La Bulgarie est entrée
dans l’Union européenne au début de l’année. Aglaé Simoës de Braine, étudiante
en sociologie à Lille, mais qui passe une année universitaire à Plovdiv en
Bulgarie, a tout vu. Comment se sont passées les réjouissances pour marquer cet
événement ? « En fait, j’ai vu seulement des gens dans la rue qui faisaient
signer une pétition contre la nouvelle interdiction de distiller leur propre
rakia » – le rakia étant un redoutable alcool à base de jus de fruit
fermenté. L’idée de l’Europe a du mal à surmonter les préoccupations personnelles.
Aglaé
a fait goûter le rakia autour d’elle pendant un retour rapide à Braine, pour
assister à une soirée organisée par Madomé, l’association de coopération avec
un village du Mali, dont elle est membre. Elle devait y rendre compte d’un
voyage en 2006, quand un groupe de jeunes, dont elle-même, a clôturé un terrain
dans le village. Son engagement humanitaire a d’ailleurs été démontré dans « Aglaé Simoës : par curiosité d'esprit » du 01/02/06.
Elle
est partie en Bulgarie en vertu d’un accord bulgare avec l’université de Lille.
Plovdiv est une des plus anciennes villes d’Europe, contemporaine de Troie et
de Mycènes, puis centre romain, berceau du nationalisme sous les Ottomans, et où
le mouvement démocratique qui a amené la fin du régime communiste en 1989 a
pris pied.
Flûtiste
depuis des années au Conservatoire de Soissons, elle suit des cours d’ethnomusicologie.

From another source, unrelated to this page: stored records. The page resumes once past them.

(* ===== verification/Chunker.v ===== *)
(** * The chunker driver: [drivers/chunker/driver.go] and [util.go]

    The driver stores a large file as chunks spread over directories of other
    mounted storages, its remote targets, and lists, reads, moves and removes
    the whole as one file.  What it calls of packages [fs] and [op] is the
    class [Remotes]: a world of storages with the calls that read and change
    it.  A [range] over a Go map visits it in the order of [map_to_list]; the
    theorems only look at which objects a listing has. *)

From S2P Require Import Prelude GoStrings Errs Store Paths HttpRange Json Crypto ChunkerNames.

Local Open Scope Z_scope.

(** ** Data: [types.go], [meta.go] *)

(** [utils.HashInfo]: hashes by the name of their type *)
Abbreviation HashInfo := (gmap gostr gostr).

(** An object a remote lists. *)
Record Entry := {
  e_Name : gostr;
  e_Size : Z;
  e_ModTime : Z;
  e_CreateTime : Z;
  e_IsDir : bool;
  e_Hash : HashInfo;
}.

(** [model.Object] *)
Record Object := {
  o_Name : gostr;
  o_Path : gostr;
  o_Size : Z;
  o_Modified : Z;
  o_Ctime : Z;
  o_IsFolder : bool;
  o_HashInfo : HashInfo;
}.

Record chunkPart := {
  p_No : Z;
  p_Size : Z;
  p_XactID : gostr;
  p_RemoteIndex : nat;
}.

#[export] Instance chunkPart_eq_dec : EqDecision chunkPart.
Proof. solve_decision. Defined.

Record groupInfo := {
  g_base : option (Entry * nat);
  g_partsByXact : gmap gostr (gmap Z chunkPart);
}.

Abbreviation groups := (gmap gostr groupInfo).

(** [Object] of the driver, which embeds [model.Object] *)
Record ChunkObject := {
  c_Object : Object;
  c_Main : option Entry;
  c_MainRemoteIndex : nat;
  c_Parts : list chunkPart;
  c_Meta : option chunkMetadata;
  c_Chunked : bool;
  c_UsesMeta : bool;
}.

(** The objects the driver returns and is given back. *)
Inductive Obj :=
  | Plain (o : Object)
  | Listed (o : ChunkObject).

Definition object_of (o : Obj) : Object := match o with Plain o => o | Listed c => c_Object c end.
Definition GetName (o : Obj) : gostr := o_Name (object_of o).
Definition GetPath (o : Obj) : gostr := o_Path (object_of o).
Definition GetSize (o : Obj) : Z := o_Size (object_of o).
Definition IsDir (o : Obj) : bool := o_IsFolder (object_of o).

Definition linkedObject (o : Obj) : option ChunkObject :=
  match o with Listed c => Some c | Plain _ => None end.

(** [time.Time{}], in seconds *)
Definition zero_time : Z := -62135596800.

Record Addition := {
  RemotePath : gostr;
  RemotePaths : gostr;
  StoreChunksInPrimary : bool;
  ChunkSize : Z;
  NameFormat : gostr;
  a_StartFrom : Z;
  MetaFormat : gostr;
  HashType : gostr;
}.

Definition defaultChunkSize : Z := 2147483648.
Definition defaultMetaFormat : gostr := #"simplejson".
Definition defaultHashType : gostr := #"md5".
Definition defaultStartFrom : Z := 1.

Record objectLocation := { LogicalPath : gostr; RemoteIndex : nat }.

(** A file to upload to a remote, with the bytes its reader can give. *)
Record upload := { u_Name : gostr; u_Size : Z; u_Modified : Z; u_Ctime : Z; u_Reader : gostr }.

(** [model.FileStreamer] as [Put] gets it: its declared size, its content and
    the object it replaces. *)
Record streamer := {
  s_Name : gostr;
  s_Size : Z;
  s_ModTime : Z;
  s_CreateTime : Z;
  s_Content : gostr;
  s_Exist : option Obj;
}.

(** ** Remotes *)

(** A link: an open file, a reader of ranges, or an address. *)
Record RLink (W : Type) := {
  l_MFile : option gostr;
  l_RangeReadCloser : option (Range → W → result gostr);
  l_URL : gostr;
}.
Arguments l_MFile {W} _.
Arguments l_RangeReadCloser {W} _.
Arguments l_URL {W} _.

(** The calls of packages [fs], [op] and [stream] the driver makes.  [op_Put]
    also says how many bytes it took from the reader. *)
Class Remotes := {
  World : Type;
  Driver : Type;
  fs_GetStorage : gostr → Op World Driver;
  op_GetStorageAndActualPath : gostr → Op World (Driver * gostr);
  fs_List : gostr → bool → Op World (list Entry);
  fs_Get : gostr → Op World Entry;
  fs_MakeDir : gostr → Op World unit;
  op_Link : Driver → gostr → Op World (RLink World * Entry);
  op_Put : Driver → gostr → upload → World → result unit * nat * World;
  op_Move : Driver → gostr → gostr → Op World unit;
  op_Copy : Driver → gostr → gostr → Op World unit;
  op_Rename : Driver → gostr → gostr → Op World unit;
  op_Remove : Driver → gostr → Op World unit;
  url_read : Z → gostr → Range → World → result gostr;
}.

Section driver.
Context {RM : Remotes}.

(** A call of the driver ends with a value or an error, panics on an index out
    of range, or has no fuel left. *)
Inductive ran (A : Type) := Done (r : result A) (w : World) | Crash | NoFuel.
Arguments Done {A} r w.
Arguments Crash {A}.
Arguments NoFuel {A}.

Definition Ck (A : Type) := World → ran A.
Definition ck_ret {A} (a : A) : Ck A := λ w, Done (inr a) w.
Definition ck_fail {A} (e : error) : Ck A := λ w, Done (inl e) w.
Definition ck_crash {A} : Ck A := λ _, Crash.
Definition ck_bind {A B} (m : Ck A) (k : A → Ck B) : Ck B :=
  λ w, match m w with
       | Done (inr a) w' => k a w'
       | Done (inl e) w' => Done (inl e) w'
       | Crash => Crash
       | NoFuel => NoFuel
       end.
Definition ck_try {A} (m : Ck A) : Ck (result A) :=
  λ w, match m w with
       | Done r w' => Done (inr r) w'
       | Crash => Crash
       | NoFuel => NoFuel
       end.
Definition ck_wrap {A} (msg : gostr) (m : Ck A) : Ck A :=
  λ w, match m w with Done (inl e) w' => Done (inl (EFmtWrap e msg)) w' | r => r end.
Definition call {A} (m : Op World A) : Ck A := λ w, let '(r, w') := m w in Done r w'.
Definition query {A} (f : World → result A) : Ck A := λ w, Done (f w) w.
End driver.
Arguments Done {RM A} r w.
Arguments Crash {RM A}.
Arguments NoFuel {RM A}.

Notation "'let&' x ':=' m 'in' k" := (ck_bind m (λ x, k))
  (at level 10, x pattern, m at level 100, k at level 200,
   format "'[v' 'let&'  x  ':='  m  'in' '//' k ']'") : go_scope.

Record remoteTarget `{Remotes} := { MountPath : gostr; Storage : Driver }.

Record Chunker `{Remotes} := {
  d_Addition : Addition;
  d_nameRegexp : nameRegexp;
  d_dataNameFmt : gostr;
  remoteTargets : list remoteTarget;
}.

Section ops.
Context {RM : Remotes}.

Fixpoint for_each {A} (f : A → Ck unit) (l : list A) : Ck unit :=
  match l with
  | [] => ck_ret ()
  | x :: l' => let& _ := f x in for_each f l'
  end.

(** A loop that goes on after an error and joins the errors at the end. *)
Fixpoint collect_errors {A} (f : A → Ck unit) (l : list A) : Ck (list error) :=
  match l with
  | [] => ck_ret []
  | x :: l' =>
      let& r := ck_try (f x) in
      let& es := collect_errors f l' in
      ck_ret (match r with inl e => e :: es | inr _ => es end)
  end.
Definition join_errors {A} (f : A → Ck unit) (l : list A) : Ck unit :=
  let& es := collect_errors f l in
  match errors_Join es with Some e => ck_fail e | None => ck_ret () end.

(** ** Initialization *)

Definition GetNoneEmpty (a b : gostr) : gostr := if bool_decide (a = []) then b else a.

Definition validateOptions (a : Addition) : result unit :=
  if bool_decide (TrimSpace (RemotePath a) = []) then inl (EMessage #"remote_path is required")
  else if ChunkSize a <=? 0 then inl (EMessage #"chunk_size must be positive")
  else if negb (bool_decide (MetaFormat a ∈ [ #"simplejson"; #"none"]))
  then inl (EMessage (#"unsupported meta_format: " ++ MetaFormat a))
  else if negb (bool_decide (HashType a ∈ [ #"none"; #"md5"; #"sha1"]))
  then inl (EMessage (#"unsupported hash_type: " ++ HashType a))
  else if bool_decide (MetaFormat a = #"none") && bool_decide (HashType a ≠ #"none")
  then inl (EMessage (#"hash_type requires meta_format=simplejson: " ++ HashType a))
  else inr ().

Definition addPath (paths : list gostr) (p : gostr) : list gostr :=
  let p := TrimSpace p in
  if bool_decide (p = []) then paths
  else
    let p := FixAndCleanPath p in
    if bool_decide (p ∈ paths) then paths else paths ++ [p].

Definition configuredRemotePaths (a : Addition) : list gostr :=
  fold_left addPath (RemotePath a :: Split "010" (RemotePaths a)) [].

Fixpoint init_targets (paths : list gostr) : Ck (list remoteTarget) :=
  match paths with
  | [] => ck_ret []
  | p :: paths' =>
      let& storage := ck_wrap (#"can't find remote storage: " ++ p) (call (fs_GetStorage p)) in
      let& l := init_targets paths' in
      ck_ret ({| MountPath := p; Storage := storage |} :: l)
  end.

Definition with_defaults (a : Addition) : Addition :=
  {| RemotePath := RemotePath a; RemotePaths := RemotePaths a;
     StoreChunksInPrimary := StoreChunksInPrimary a;
     ChunkSize := if ChunkSize a =? 0 then defaultChunkSize else ChunkSize a;
     NameFormat := GetNoneEmpty (NameFormat a) default_format;
     a_StartFrom := if a_StartFrom a =? 0 then defaultStartFrom else a_StartFrom a;
     MetaFormat := GetNoneEmpty (MetaFormat a) defaultMetaFormat;
     HashType := GetNoneEmpty (HashType a) defaultHashType |}.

Seulement, le bulgare est une barrière à toute compréhension de ce qui se passe,
et elle peine à l’acquérir. L’utilisation de l’alphabet cyrillique rend opaques
même les mots simples. Elle déchiffre les lettres comme on compose un puzzle,
et sait écrire son adresse. Elle habite – en colocation avec deux Espagnoles –
« Kioutchouk Parich. », vieux quartier turc délabré qu’on nomme
ainsi, par dérision, « Petit Paris ».
Elle
assiste avec assiduité aux cours, pour montrer sa bonne volonté. « Comme
je n’y comprends pas grande chose, si en plus je n’y vais pas… » Par
son caractère, Aglaé se donne à fond à ce qui se présente dans sa vie : il importe moins d'amasser des connaissances avec
tant de mal, que de se débrouiller dans un contexte à la fois étranger et
étrange.
Si
tout avait été accessible et simple, Aglaé serait rentrée avec une bonne connaissance
des musiques slaves, des notions d’une langue slave, et des anecdotes à
raconter. Plongée jusqu’au cou comme elle est dans cette aventure déroutante en
Europe de l’est, dans un pays au passé tumultueux, au présent vacillant, au
futur incertain, elle y touche sans doute à quelque chose de profond, d’intime,
un sens du pays plus qu’un savoir. Plus tard, sociologue, elle sera préoccupée
par des données précises et statistiques. A Plovdiv elle accumule des richesses
moins académiques qu’humaines, moins sociologiques qu’impressionnistes.